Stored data
Lemma byteswap_roundtrip_witness :
  ∃ e16 e32 e64 ei,
    (writeU16BE ([1] ++ [0; 0] ++ [2]) (zlen [1]) 258 = Some ([1] ++ e16 ++ [2]) /\
     readU16BE ([1] ++ e16 ++ [2]) (zlen [1]) = Some 258 /\
     writeU16LE ([1] ++ [0; 0] ++ [2]) (zlen [1]) 258 = Some ([1] ++ rev e16 ++ [2]) /\
     readU16LE ([1] ++ rev e16 ++ [2]) (zlen [1]) = Some 258) /\
    (writeU32BE ([1] ++ [0; 0; 0; 0] ++ [2]) (zlen [1]) 66051 = Some ([1] ++ e32 ++ [2]) /\
     readU32BE ([1] ++ e32 ++ [2]) (zlen [1]) = Some 66051 /\
     writeU32LE ([1] ++ [0; 0; 0; 0] ++ [2]) (zlen [1]) 66051 = Some ([1] ++ rev e32 ++ [2]) /\
     readU32LE ([1] ++ rev e32 ++ [2]) (zlen [1]) = Some 66051) /\
    (writeU64BE ([1] ++ replicate 8 0 ++ [2]) (zlen [1]) 5 = Some ([1] ++ e64 ++ [2]) /\
     readU64BE ([1] ++ e64 ++ [2]) (zlen [1]) = Some 5 /\
     writeU64LE ([1] ++ replicate 8 0 ++ [2]) (zlen [1]) 5 = Some ([1] ++ rev e64 ++ [2]) /\
     readU64LE ([1] ++ rev e64 ++ [2]) (zlen [1]) = Some 5) /\
    (writeI16BE ([1] ++ [0; 0] ++ [2]) (zlen [1]) (-2) = Some ([1] ++ ei ++ [2]) /\
     readI16BE ([1] ++ ei ++ [2]) (zlen [1]) = Some (-2) /\
     writeI16LE ([1] ++ [0; 0] ++ [2]) (zlen [1]) (-2) = Some ([1] ++ rev ei ++ [2]) /\
     readI16LE ([1] ++ rev ei ++ [2]) (zlen [1]) = Some (-2)).
Proof.
  apply byteswap_roundtrip; try done; repeat constructor; unfold is_byte; lia.
Defined.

- Work required -
Retype the lines above, keeping every character.

- Solution to the exercise -
Lemma byteswap_roundtrip_witness :
  ∃ e16 e32 e64 ei,
    (writeU16BE ([1] ++ [0; 0] ++ [2]) (zlen [1]) 258 = Some ([1] ++ e16 ++ [2]) /\
     readU16BE ([1] ++ e16 ++ [2]) (zlen [1]) = Some 258 /\
     writeU16LE ([1] ++ [0; 0] ++ [2]) (zlen [1]) 258 = Some ([1] ++ rev e16 ++ [2]) /\
     readU16LE ([1] ++ rev e16 ++ [2]) (zlen [1]) = Some 258) /\
    (writeU32BE ([1] ++ [0; 0; 0; 0] ++ [2]) (zlen [1]) 66051 = Some ([1] ++ e32 ++ [2]) /\
     readU32BE ([1] ++ e32 ++ [2]) (zlen [1]) = Some 66051 /\
     writeU32LE ([1] ++ [0; 0; 0; 0] ++ [2]) (zlen [1]) 66051 = Some ([1] ++ rev e32 ++ [2]) /\
     readU32LE ([1] ++ rev e32 ++ [2]) (zlen [1]) = Some 66051) /\
    (writeU64BE ([1] ++ replicate 8 0 ++ [2]) (zlen [1]) 5 = Some ([1] ++ e64 ++ [2]) /\
     readU64BE ([1] ++ e64 ++ [2]) (zlen [1]) = Some 5 /\
     writeU64LE ([1] ++ replicate 8 0 ++ [2]) (zlen [1]) 5 = Some ([1] ++ rev e64 ++ [2]) /\
     readU64LE ([1] ++ rev e64 ++ [2]) (zlen [1]) = Some 5) /\
    (writeI16BE ([1] ++ [0; 0] ++ [2]) (zlen [1]) (-2) = Some ([1] ++ ei ++ [2]) /\
     readI16BE ([1] ++ ei ++ [2]) (zlen [1]) = Some (-2) /\
     writeI16LE ([1] ++ [0; 0] ++ [2]) (zlen [1]) (-2) = Some ([1] ++ rev ei ++ [2]) /\
     readI16LE ([1] ++ rev ei ++ [2]) (zlen [1]) = Some (-2)).
Proof.
  apply byteswap_roundtrip; try done; repeat constructor; unfold is_byte; lia.
Defined.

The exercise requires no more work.